Classes wrap up this week at Queen’s University, which also means students will soon be facing the decision of whether or not to travel home.
First-year nursing student Maria Wassef says she will be heading home after finishing her exams next week.
“I live in the GTA. In Oakville,” Wassef told Global Kingston. “Going home means that I am going home to a much hotter spot than Kingston.”
In many ways, Wassef’s options are limited.
She says after exams are completed she’s not allowed to remain on residence where she lives.
Wassef says she plans to isolate before she leaves and practice public health guidelines when she gets home.
“I do live quite close to my grandparents and ever since everything’s been kind of increasing, they themselves have been wearing a lot of PPE when interacting with us and out of respect I do the same,” Wassef said.
Wassef also plans to isolate when she returns to Kingston from her trip to Oakville.
“We do have in-person classes but they don’t start until two weeks after the semester begins to allow everybody to isolate,” said Wassef.
Gagandeep Kaur is a Masters of Applied Science student at Queen’s, and for her, home is in India’s north.

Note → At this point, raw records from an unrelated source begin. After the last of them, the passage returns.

(** * Execution tools: [execute_code] and [execute_command]

    A shallow embedding of [src/tools/basetool.py].  The two tools write a
    snippet to disk, start a child process through the shell and reduce what
    the child did to a dict (for code) or a string (for commands).

    Everything outside the module is a collaborator and is given by the
    [Host] record: whether [os.makedirs], [open] and [write] fault, and what
    the child process does.  [os.path] is an interface ([OsPath]) because it
    differs between platforms; [PosixPath] is its POSIX instance.  The
    constant [WORKING_DIRECTORY] comes from [load_cfg] and is a parameter.

    Strings are [string]; the dict that [execute_code] returns is a
    [gmap string string]; exceptions are values of [Fault] and [PyExc],
    which stand for instances of Python's [Exception] ([KeyboardInterrupt]
    and [SystemExit] are no faults and have no place here).  The tools run
    in a monad of state and exceptions; the state is the [World] (files, log,
    commands launched) and, inside [execute_code], the one local that its
    handler looks up in [locals()].

    Left out: the [@tool] wrapper, the directory check at import time, and
    the traceback that [logger.exception] adds to its message. *)

From Stdlib Require Import ZArith Ascii.
From stdpp Require Import gmap strings.

(** ** Strings *)

Module Str.

(** [s.startswith(p)] *)
Fixpoint startswith (p s : string) : bool :=
  match p, s with
  | EmptyString, _ => true
  | String a p', String b s' => if decide (a = b) then startswith p' s' else false
  | String _ _, EmptyString => false
  end.
(** * Group membership, leadership and cascade handlers of the church
      management backend, as a shallow embedding.

    The Express route handlers of [routes/group.js], [routes/subgroup.js]
    and [routes/churchUsers.js] and the Mongoose schema methods of
    [models/groupMember.js] and [models/churchUser.js] are written as
    functions over an explicit document store.  A collection is a finite
    map from [_id] to document; a handler takes the store and returns the
    HTTP response together with the store it leaves behind. *)

From stdpp Require Import gmap strings list fin_maps.
From Stdlib Require Import ZArith.

Open Scope string_scope.

(** ** Identifiers and JavaScript values *)

(** A MongoDB ObjectId.  Only well-formed ids are modelled, so the
    CastError branches of the handlers ([err.kind === 'ObjectId']) are
    outside the embedding. *)
Abbreviation ObjectId := nat (only parsing).

(** A reference as a handler holds it: the hex string taken from the URL,
    the body or the decoded token, or an ObjectId instance read from a
    document. *)
Inductive JsRef :=
  | HexString (i : ObjectId)
  | ObjectIdObj (i : ObjectId).

(** [Array.prototype.includes] on the plain arrays of the decoded token,
    whose elements are hex strings: comparison is SameValueZero, so an
    ObjectId instance is never found. *)
Definition includes (l : list ObjectId) (v : JsRef) : bool :=
  match v with
  | HexString i => bool_decide (i ∈ l)
  | ObjectIdObj _ => false
  end.

(** [includes] of a Mongoose array of ObjectIds: Mongoose compares the
    string forms, so the test is by value. *)
Definition mongooseIncludes (l : list ObjectId) (i : ObjectId) : bool :=
  bool_decide (i ∈ l).

(** [arr.push(x)] *)
Definition push {A} (l : list A) (x : A) : list A := l ++ [x].

(** [x || d] for a string that may be absent or empty. *)
Definition orDefault (x : option string) (d : string) : string :=
  match x with
  | Some v => if decide (v = "") then d else v
  | None => d
  end.

(** ** HTTP responses *)

Inductive Response (A : Type) :=
  | Json (body : A)
  | Status (code : nat) (msg : string).
Arguments Json {A} body.
Arguments Status {A} code msg.

(** ** Schemas *)

Module Person.
Record doc := mk { firstName : string; lastName : string }.
End Person.

Module Group.
Record doc := mk {
  name : string;
  description : option string;
  purpose : option string;
  meetingFrequency : string;
  customFrequency : option string;
  meetingDay : string;
  meetingTime : option string;
  meetingLocation : option string;
  isActive : bool;
  leaders : list ObjectId;
  createdBy : ObjectId;
  church : option ObjectId
}.

Definition set_leaders (l : list ObjectId) (g : doc) : doc :=
  mk (name g) (description g) (purpose g) (meetingFrequency g)
     (customFrequency g) (meetingDay g) (meetingTime g)
     (meetingLocation g) (isActive g) l (createdBy g) (church g).
End Group.

Module Subgroup.
Record doc := mk {
  name : string;
  description : option string;
  parentGroup : ObjectId;
  leaders : list ObjectId;
  meetingDay : string;
  meetingTime : option string;
  meetingLocation : option string;
  isActive : bool;
  createdBy : ObjectId;
  church : ObjectId
}.
End Subgroup.

Module Attendance.
Record entry := mk { date : Z; status : string; notes : string }.
End Attendance.

Module GroupMember.
Record doc := mk {
  person : ObjectId;
  group : ObjectId;
  subgroup : option ObjectId;
  role : string;
  joinDate : Z;
  isActive : bool;
  notes : option string;
  attendance : list Attendance.entry;
  church : ObjectId
}.

Definition set_subgroup (sg : option ObjectId) (m : doc) : doc :=
  mk (person m) (group m) sg (role m) (joinDate m) (isActive m)
     (notes m) (attendance m) (church m).
Definition set_role (r : string) (m : doc) : doc :=
  mk (person m) (group m) (subgroup m) r (joinDate m) (isActive m)
     (notes m) (attendance m) (church m).
Definition set_isActive (b : bool) (m : doc) : doc :=
  mk (person m) (group m) (subgroup m) (role m) (joinDate m) b
     (notes m) (attendance m) (church m).
Definition set_notes (n : option string) (m : doc) : doc :=
  mk (person m) (group m) (subgroup m) (role m) (joinDate m) (isActive m)
     n (attendance m) (church m).
Definition set_attendance (a : list Attendance.entry) (m : doc) : doc :=
  mk (person m) (group m) (subgroup m) (role m) (joinDate m) (isActive m)
     (notes m) a (church m).

(** [enum] of the [role] path. *)
Definition roleEnum : list string := ["member"; "leader"; "assistant"; "admin"].
(** [enum] of the [attendance.status] path. *)
Definition statusEnum : list string := ["present"; "absent"; "excused"].

(** [groupMemberSchema.methods.recordAttendance]: the document after
    the push (the caller's [save] writes it back). *)
Definition recordAttendance (date : Z) (status : string) (notes : string)
    (m : doc) : doc :=
  set_attendance (push (attendance m) (Attendance.mk date status notes)) m.
End GroupMember.

Module ChurchUser.
Record doc := mk {
  person : ObjectId;
  username : string;
  password : string;
  role : string;
  permissions : list string;
  teamLeaderships : list string;
  groupLeaderships : list ObjectId;
  subgroupLeaderships : list ObjectId
}.

Definition set_groupLeaderships (l : list ObjectId) (u : doc) : doc :=
  mk (person u) (username u) (password u) (role u) (permissions u)
     (teamLeaderships u) l (subgroupLeaderships u).
Definition set_subgroupLeaderships (l : list ObjectId) (u : doc) : doc :=
  mk (person u) (username u) (password u) (role u) (permissions u)
     (teamLeaderships u) (groupLeaderships u) l.

(** [churchUserSchema.methods.addGroupLeadership]: the document that
    [this.save()] writes. *)
Definition addGroupLeadership (groupId : ObjectId) (u : doc) : doc :=
  if negb (mongooseIncludes (groupLeaderships u) groupId)
  then set_groupLeaderships (push (groupLeaderships u) groupId) u
  else u.
End ChurchUser.

(** [req.user]: the decoded token with the defaults that the [auth]
    middleware fills in.  The token is issued outside the handlers; a
    claim it does not carry ([church]) reads as [undefined]. *)
Module ReqUser.
Record t := mk {
  _id : ObjectId;
  role : string;
  permissions : list string;
  groupLeaderships : list ObjectId;
  subgroupLeaderships : list ObjectId;
  church : option ObjectId
}.
End ReqUser.

(** ** utils/roles.js *)

Definition PERMISSIONS (role : string) : option (list string) :=
  if decide (role = "admin") then
    Some ["manage_users"; "manage_people"; "manage_households";
          "manage_events"; "manage_teams"; "manage_groups";
          "manage_group_members"; "view_people"; "view_households";
          "view_events"; "view_groups"; "perform_check_in";
          "register_newcomers"]
  else if decide (role = "event_manager") then
    Some ["manage_events"; "manage_teams"; "view_events"; "view_people";
          "view_groups"; "perform_check_in"; "register_newcomers"]
  else if decide (role = "team_lead") then
    Some ["manage_teams"; "view_events"; "view_people"; "view_groups"]
  else if decide (role = "group_leader") then
    Some ["manage_group_members"; "view_groups"; "view_people"; "view_events"]
  else if decide (role = "group_admin") then
    Some ["manage_groups"; "manage_group_members"; "view_groups";
          "view_people"; "view_events"]
  else if decide (role = "check_in_staff") then
    Some ["view_events"; "view_groups"; "perform_check_in";
          "register_newcomers"]
  else if decide (role = "user") then
    Some ["view_events"; "view_groups"]
  else None.
Definition derived_targets : list pystr :=
  map (fun d => py d.1.2) derived_columns.

Definition output_columns : list pystr :=
  mapped_targets ++ derived_targets ++ [py "수집시간"].

(** What the mapper does to the cell of a provider column after renaming
    it to [dst]. *)
Definition finish `{Runtime} (dst : string) (v : value) : value :=
  if pystr_eqb (py dst) (py "종목코드") then VStr (py "A" ++ py_str v)
  else if bool_decide (py dst ∈ map py numeric_cols) then to_numeric v
  else v.

(** The pages that the first loop requests in turn. *)
Definition page_at `{Runtime} (p : provider) (page_size : nat) (j : nat)
  : list row :=
  fetch_page p page_size (j * page_size).

(** The first [n] pages of the listing. *)
Definition first_pages `{Runtime} (p : provider) (page_size : nat) (n : nat)
  : list (list row) :=
  map (page_at p page_size) (seq 0 n).

(** A news item whose date has eight characters or more and is rejected by
    [strptime]. *)
Definition unreadable `{Runtime} (it : item) : bool :=
  (8 <=? length (get it "datetime"))%nat
  && bool_decide (strptime_Ymd (take 8 (get it "datetime")) = None).



(** The longest text of column [c], header included. *)
Definition max_length (ws : sheet) (c : nat) : nat :=
  foldl (fun m v => Nat.max m (length (py_str v))) 0%nat (column_cells ws c).

(** The characters that [parse_number] removes, a text made of digits and
    of such characters, and the values of its digits in order. *)
Definition dropped : list N := [ch ","; ch "+"; ch "-"; ch "%"].

Definition digits_and_signs (text : pystr) : Prop :=
  Forall (fun c => is_ascii_digit c = true \/ c ∈ dropped) text.

Definition digits_of (text : pystr) : list N :=
  map (fun c => (c - 48)%N) (List.filter is_ascii_digit text).
(* ===== verification/Prelude.v ===== *)
(** * valkey-timeseries: a verification of the storage and query core

    valkey-timeseries is a module for the Valkey server that stores time series.
    A series ([series/time_series.rs]) is a list of chunks in time order; a chunk
    ([series/chunks]) holds samples in one of three encodings, uncompressed,
    Gorilla or Chimp; the two compressed encodings write a bit stream.  Commands
    reach a series through adds, batches, deletes, range queries and iterators.
    A range query ([iterators]) reads a window of a series through filters and
    may aggregate it into buckets ([aggregators]).  A compaction rule
    ([series/compaction.rs]) keeps an aggregated copy of a series in another one.
    This development models that core from the bit stream up to range queries and
    rules, and over them queries of several series on one node ([series/mrange.rs],
    [series/nrange.rs]) and in a cluster ([commands/ts_mrange_fanout_command.rs]).
    The series of such a query are chosen by filters on their labels
    ([labels/filters.rs]) through an inverted index ([series/index]), which is
    modelled with its queries, its statistics and its upkeep.  The development
    proves that each layer of the store is a faithful store of a time-ordered
    list of samples, that a query is a function of that list, that the copies
    follow their source, that a cluster answers as one node, and that the index
    answers for exactly the series that exist.  All paths below are relative to
    [src/src].

    ** Data

    - Integers are [Z] with the width written out ([wrap_u64], [sat_i64], ...).
      An [f64] is its 64-bit pattern; arithmetic goes through the standard
      library's binary64 ([Float64]), so NaN payloads and signed zeros are kept.
    - Fallible code returns [result]; [let?] is the [?] operator.  A method that
      changes its receiver returns the new one.
    - Sizes are [Z]; indices into lists are [nat].  Lengths that come from memory
      are bounded where it matters by [fits_memory].

    ** Files and what they model

    - [Prelude], [Float64], [Slice], [Content]: results, machine integers, [f64]
      operations, [slice] methods; time-ordered lists of samples with [select]
      (a time window), [remove], [list_upsert] and [upsert_all] (insertion under
      a duplicate policy): the abstract specification of everything below.
    - [Types]: [common/types.rs], [series/types.rs], [error.rs]: samples,
      duplicate policies, the IGNORE filter, results of an add, value filters.
    - [Encoding]: [common/encoding.rs].  [BitStream], [BitReader], [Varbit]:
      [series/chunks/stream]; a stream denotes the list of its bits.
    - [VarbitXor], [Gorilla]: the XOR code, encoder and iterator of
      [series/chunks/gorilla].  [ChimpXor], [Elf64], [ChimpCompressor],
      [ChimpProofs]: the XOR coder, the erasing step and the compressor of
      [series/chunks/chimp]; [FloatBounds] has the order and rounding
      of floats it needs, [Log10Ref] the instance of its one parameter.
    - [ChunkOps]: the traits of [series/chunks/chunk.rs] as the class
      [ChunkOps] and what every encoding promises as the class [ChunkLaws].
      [Uncompressed], [Codec] (one chunk over any sample codec), [GorillaChunk]
      and [ChimpChunk] are its instances; [TimeSeriesChunk] is the enum that
      dispatches to them.  [Merge] and [ChunkMethods] are [chunks/merge.rs],
      [iterators/sample_merge_iterator.rs] and the methods of
      [timeseries_chunk.rs] that use only the trait.
    - [ChunkSearch], [SeriesIterator], [Rounding], [TimeSeries]: the searches
      over the chunks, [series_sample_iterator.rs], [common/rounding.rs] and
      [time_series.rs].  [BulkAdd]: [ingest_normalize.rs], the merge core of
      [bulk_add.rs] and [merge_samples] of [sample_merge.rs].
    - [SeriesLaws], [SeriesReads], [SeriesWrites], [BulkLaws]: the invariant
      [series_rep] and what each operation does to the stored list.
      [SeriesProps] and [BulkProps] state the results.
    - [Aggregators], [AggregateIterator]: [aggregators/handlers.rs], its filtered
      and boolean aggregators, and the bucket iterators of
      [aggregators/aggregate_iterator.rs] with the empty fill.  The class
      [AggregationHandler] is the trait, [AggregatorLaws] what the iterator
      relies on.  [AggregateLaws] proves the iterator equal to rows of a uniform
      grid, [AggregateColumns] each aggregator equal to a reference over the
      samples of a bucket, [AggregateProps] states the results.
    - [TimestampRange], [TimestampFilter], [RangeQuery]:
      [series/timestamp_range.rs], [iterators/timestamp_filter_iterator.rs] and
      [iterators/utils.rs] with [timeseries_range_iterator.rs] and
      [reduce_iterator.rs]: the window of a query, lookups of listed timestamps,
      and the chain of adapters that makes a query.  [RangeLaws] proves them
      equal to functions of the visible samples, [RangeProps] states the results.
    - [MultiSeries]: [iterators/multi_series_sample_iter.rs],
      [multi_series_row_iter.rs] (one merge over a class of timed items),
      [pivot_iter.rs], [sample_reducer.rs] and [row_reducer.rs].
      [PartialReducer]: [aggregators/partial_reducer.rs].  [MultiLaws],
      [PivotLaws] and [PartialLaws] prove them equal to functions of the lists.
    - [MRange]: [series/mrange.rs] and [series/nrange.rs] over the series a filter
      selected.  [FanoutCodec]: the messages of [commands/fanout_codec]
      (requests, responses, the table of labels).  [MRangeFanout]:
      [commands/ts_mrange_fanout_command.rs], the coordinator and the shard.
      [AnswerLaws] states what a query reads of one series, [MRangeLaws]
      composes the answers, [CodecLaws] has the round trips, [FanoutLaws] and
      [FanoutPartials] prove the cluster against one node, [MRangeProps] states the results.
    - [LabelFilters]: [labels/filters.rs].  [Postings]: the state of
      [series/index/postings] and every operation that changes it, with the keys
      of [index_key.rs] and [key_buffer.rs], and its read side, from
      one key to the planner of filters and selectors.  [PostingsLaws] defines
      what an index represents ([index_rep]) and proves the queries against it,
      [PostingsRun] gives the effect of each mutation, makes them a step relation
      and proves its invariant.
    - [TimeSeriesIndex]: [timeseries_index.rs], [posting_stats.rs] and the check
      of [create_series]; [Querier]: [querier.rs], [series/acl.rs], the opening of
      keys and the batches of [multi_del.rs].  [IndexLaws] and
      [QuerierLaws] prove them, [IndexProps] states the results.
    - [Join]: [src/join], the operators of [common/binop.rs] it reduces with, and
      [commands/ts_join.rs].  [FilteredReads] proves the read of each side,
      [JoinLaws] the merge, the semi join and the as-of scans against functions of
      sorted lists, [JoinProps] states the results.
    - [Compaction]: one rule of [series/compaction.rs] as operations in a small
      monad over the rule, its source and its destination.  [CompactionGraph]: the
      rules of a keyspace, a map from keys to series: destinations and back-links,
      the cascade, the check for circular rules, and what [ts_add.rs],
      [ts_incr_decr_by.rs] and [ts_createrule.rs] do once arguments are parsed.
      [CompactionLaws] and [CompactionBatch] prove each operation of a rule
      correct, [CascadeLaws] termination and reachability, [CompactionFeeds]
      composes them with the writes of the source, [CompactionProps] states the
      results.

    ** What is shown

    - Bit level: writers append and readers consume exactly the stated bits;
      every code round-trips; a persisted stream is restored.
    - Codecs: Gorilla and Chimp are lossless bit for bit on every time-ordered
      input, whatever the values, and restored by deserialization.
    - Chunks: for every encoding, range reads, lookups, upserts, merges, deletes
      and splits are the list operations of [Content].
    - Series: [series_rep] is an invariant of every sequence of adds,
      increments, deletes and trims, in which no uncompressed chunk reaches twice
      its capacity; for such a series [add] refines an insert under the retention
      window, the IGNORE filter and the duplicate policy (after a batch a chunk may
      be past that limit, and a valid add may be refused); range queries,
      iterators in both directions and point lookups are exact; retention drops
      only what no query returns; a batch refines upserts of the normalized
      batch and, where neither retention nor the IGNORE filter intervenes,
      stores what adding one by one stores.
    - Aggregation: the rows of a query are those of a uniform grid, the buckets
      partition the samples, every column is the reference of its aggregator, and
      with EMPTY and buckets of at least 2 ms no bucket is missing.
    - Range queries: a raw query is exact under filters, direction, COUNT and
      LATEST; an aggregated one gives the grid rows of the same samples, with the
      fill the data beyond the window justifies and the last value carried in
      time order, if the window is the same at each reading of the clock; a reverse
      query mirrors the forward one.
    - Several series: the merge is a stable sort over any heap; a grouped query
      reduces all samples of a group at each timestamp; a pivot is an outer join.
      A cluster gives the reply of one node to a request that fits its message
      ([request_fits]): for queries without groups, with AGGREGATION if the push-down
      is enabled; for groups the coordinator reduces, if every series has the label
      and, with the push-down disabled, there is no AGGREGATION; and for groups the
      shards reduce with
      reducers whose result does not depend on the order of rounding (counts,
      extremes, range, first and last; sums and variances, which round, are
      modelled but not covered).
    - Index: after any sequence of indexing, removal, marking, drain and
      optimisation the index represents the live series; a query by selectors
      returns exactly those selected, in any order of evaluation; series, keys,
      counts and statistics agree with it; a sweep leaves no
      stale id if there is a key to visit; bulk loading
      is indexing one by one; batches of a deletion partition what they delete.
      Labels have distinct names without an equals sign and values that are not
      empty; a series is indexed again only with the labels it had, or more; one
      task drains an index at a time.
    - Joins: a join of two series is the relation of its type between what the
      window, the retention and the filters leave of them, reduced, aggregated and
      limited; an as-of join pairs each sample with the best one on the side asked
      for (on either side without exact matches if the series share no timestamp) and
      reads nothing outside its slices; TS.JOIN fails only as its checks say.
    - Compaction: a rule's destination holds the aggregate of every closed bucket
      of the source and the rule the state of the open one, after every operation
      and every sequence of commands; the cascade ends; live rules have no cycle,
      and TS.CREATERULE refuses exactly what would make one, what the caller may
      not update, and keys of another type.
      The destinations are exact for a source without retention, destinations
      without retention, IGNORE and rules of their own, and aggregators that never
      give NaN; a rule made on a source that has samples is not covered.
    - Errors: which inputs are refused and with what; a batch after which a valid
      add is refused ([bulk_overfill_blocks_add]); a bit count that passes
      validation and corrupts a stream ([count_8_accepted_and_corrupts]); buckets
      of one millisecond that lose rows ([empty_gap_lost]); an inverted window
      that reports one ([inverted_window_filled]); a window resolved twice
      ([alignment_drifts]); a recalculated NaN that is not stored
      ([recalculated_nan_lost]); deletions and emptied buckets that do not reach
      the second level of rules ([cascade_inexact]); series without the label
      that form a group in a cluster ([unlabelled_series_grouped]); what a request
      loses on the way to the shards ([request_loses]); a coordinator that does not
      carry the last value ([coordinator_last_not_carried]); series taken for
      duplicates, and duplicates for new ([create_series_outcome],
      [create_series_misjudges]); an excluded exact match that is returned
      ([nearest_returns_excluded]); operators that differ from their documentation
      ([reducers_differ_from_table]).

    ** Parameters, bounds and fuel

    [Log10] is [f64::log10], whose value on the last bit depends on the platform:
    Chimp is lossless for any function in its place.  [ServerConfig] holds the
    two server settings a series reads.  [MinMaxHeap] is the heap of the merge, a
    third-party crate, with its documented laws; [list_heap] is an instance.
    [RegexEngine] is the regular expression engine, without laws; [SortBy] is
    [slice::sort_by] for a comparator that need not be an order, a permutation;
    [HashOrder] is the order in which a hash map is read; [MergeJoin] is the merge
    of two sorted iterators of a library, with its documented steps; [Unchecked] is a
    read without a bounds check, known inside the slice only; [Powf] is [f64::powf],
    without laws.  A compressed bitmap is
    a finite set, the radix tree an ordered map.  What the server holds under a
    key and permits a user is an argument.  Timestamps are non-negative [i64], as
    the command parser ensures; chunk sizes are between 48 and 1048576 bytes, as
    creation checks.  Fuel is given where recursion is not structural: a read of
    [n] bits straddles at most two windows, a varint has at most ten bytes, an
    iterator visits each chunk once (its fuel is the number of chunks plus two),
    [slice::chunks] takes at least one sample a turn, an aggregation needs more
    than the number of its rows, a cascade takes one turn per rule of the
    keyspace, the search for a cycle one level per series, a walk over the index
    one batch per key and two more.  Each reading of the clock by a query is an
    argument.  Bucket arithmetic is shown for timestamps within 2^60 ms of the
    epoch, where no intermediate value leaves 64 bits.  Theorems that an iterator
    or reader gives its result are proved for that fuel, not assumed.

    ** What is not modelled

    Parallel merging, deleting and rules are modelled in sequence: the work items
    touch disjoint chunks or series.  Allocation is not modelled beyond [try_reserve] failing for
    sizes that cannot exist; [optimize] and [shrink_to_fit] change capacity only.
    The callbacks of the server (RDB, defragmentation, digests, notifications),
    the parsing and replies of commands, the bytes of cluster messages, the
    ranking of labels, the persistence of the index, slot migration, the
    decomposition of regular expressions, metric names, the parser of
    selectors and the analysis code are outside this development. *)

From Stdlib Require Export ZArith Lia.
From stdpp Require Export base list numbers option sorting.
(** [write_bits] appends the [n] low bits of the value, most significant first. *)
Lemma write_bits_rep s bits n v :
  bs_rep s bits -> (n <= 64)%nat ->
  bs_rep (write_bits s (Z.of_nat n) v) (bits ++ bits_be n v).
Proof.
  intros Hrep Hn. unfold write_bits. rewrite Z.min_l by lia.
  destruct (Z.eqb_spec (Z.of_nat n) 0) as [E|E].
  { replace n with 0%nat by lia. cbn. by rewrite app_nil_r. }
  pose proof (bits_be_left_align n v Hn) as Hu. set (u := shl64 v (64 - Z.of_nat n)) in *.
  assert (is_u64 u) as Hu64 by apply wrap_u64_range.
  destruct (Z.ltb_spec 0 (count s)) as [Hc|Hc].
  2: { destruct Hrep as (H1 & H2 & H3). apply write_words_rep; [done|lia|lia| |done].
       apply length_bits_be. }
  pose proof Hrep as (Hu8 & Hc8 & Hb). set (c := Z.to_nat (count s)) in *.
  pose proof (shr64_top u (count s) Hu64 ltac:(lia)) as Ht.
  rewrite wrap_u8_id.
  2: { assert (2 ^ count s <= 2 ^ 8) by (apply Z.pow_le_mono_r; lia). ilia. }
  destruct (bs_rep_or s bits _ Hrep Hc Ht) as [Ho1 Ho2]. fold c in Ho2.
  assert (bits_be c (shr64 u (64 - count s)) = take c (bits_be n v ++ repeat false (64 - n))) as Htop.
  { rewrite <- Hu, take_bits_be by lia. unfold shr64. do 2 f_equal. lia. }
  rewrite Htop in Ho2.
  destruct (Z.ltb_spec (Z.of_nat n) (count s)).
  - unfold bs_rep. cbn [stream count]. split_and!; [done|lia|lia|].
    rewrite Ho2, <- app_assoc. f_equal. rewrite take_app_ge by (rewrite length_bits_be; lia).
    rewrite length_bits_be, take_repeat. do 2 f_equal. lia.
  - rewrite take_app_le in Ho2 by (rewrite length_bits_be; lia).
    assert (bs_rep (mkBitStream (or_last (stream s) (shr64 u (64 - count s))) 0 (soft_cap s))
              (bits ++ take c (bits_be n v))) as Hrep'.
    { unfold bs_rep. cbn [stream count]. split_and!; [done|lia|lia|].
      cbn. by rewrite app_nil_r. }
    destruct (Z.eqb_spec (Z.of_nat n - count s) 0).
    + rewrite take_ge in Hrep' by (rewrite length_bits_be; lia). done.
    + rewrite <- (take_drop c (bits_be n v)), app_assoc.
      replace (Z.of_nat n - count s) with (Z.of_nat (n - c)) by lia.
      apply write_words_rep; [done|done|lia|by rewrite length_drop, length_bits_be|].
      replace (count s) with (Z.of_nat c) by lia. rewrite bits_be_shl64, Hu by lia.
      rewrite drop_app_le by (rewrite length_bits_be; lia). rewrite <- app_assoc. f_equal.
      rewrite <- repeat_app. f_equal. lia.
Qed.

She is involved in research at the university and says COVID-19 protocols make it impractical for her to travel home.
“If I go back to India, to my parents, then I have to take testing here and then after coming back in here then I have to quarantine for 14 days again, so that doesn’t add up.” said Kaur.
Kaur says even if she could make the trip home, under the current circumstances she wouldn’t.
“I don’t want to risk my parents’ life if I did catch COVID, going home.” said Kaur.
Kingston, Frontenac, Lennox and Addington Public Health’s Chief Medical Officer is recommending students isolate before travelling and after the return to Kingston.
He’s also advising students to socially distance, wear PPE and practice frequent handwashing while away.
“I think the biggest risk is actually when they return to Kingston.” Moore said, acknowledging students will go to areas like the GTA and Montreal, where COVID-19 number are higher.
Moore says discussions with Queen’s University and St. Lawrence College are already underway about holiday return protocols after the Christmas break.
“They are endorsing quarantining for 14 days and we may have a strategy for testing at around day five to seven of any returning student.” said Moore.
Moore say KFL&A Public Health will be monitoring the data from hot spots across the country.
“If the risk increases in those regions I think it will be more and more likely we’ll suggest not only the quarantine but also asymptomatic voluntary testing,” said Moore.
Moore says they are working the testing logistics with the assessment centre, Kingston Health Sciences Centre and lab to ensure the capacity is available.
“Two thousand students in residence at Queen’s, several hundred at St. Lawrence, we don’t want to overstretch our partners, but it’s certainly a strategy that I think we’re considering very strongly.” said Moore.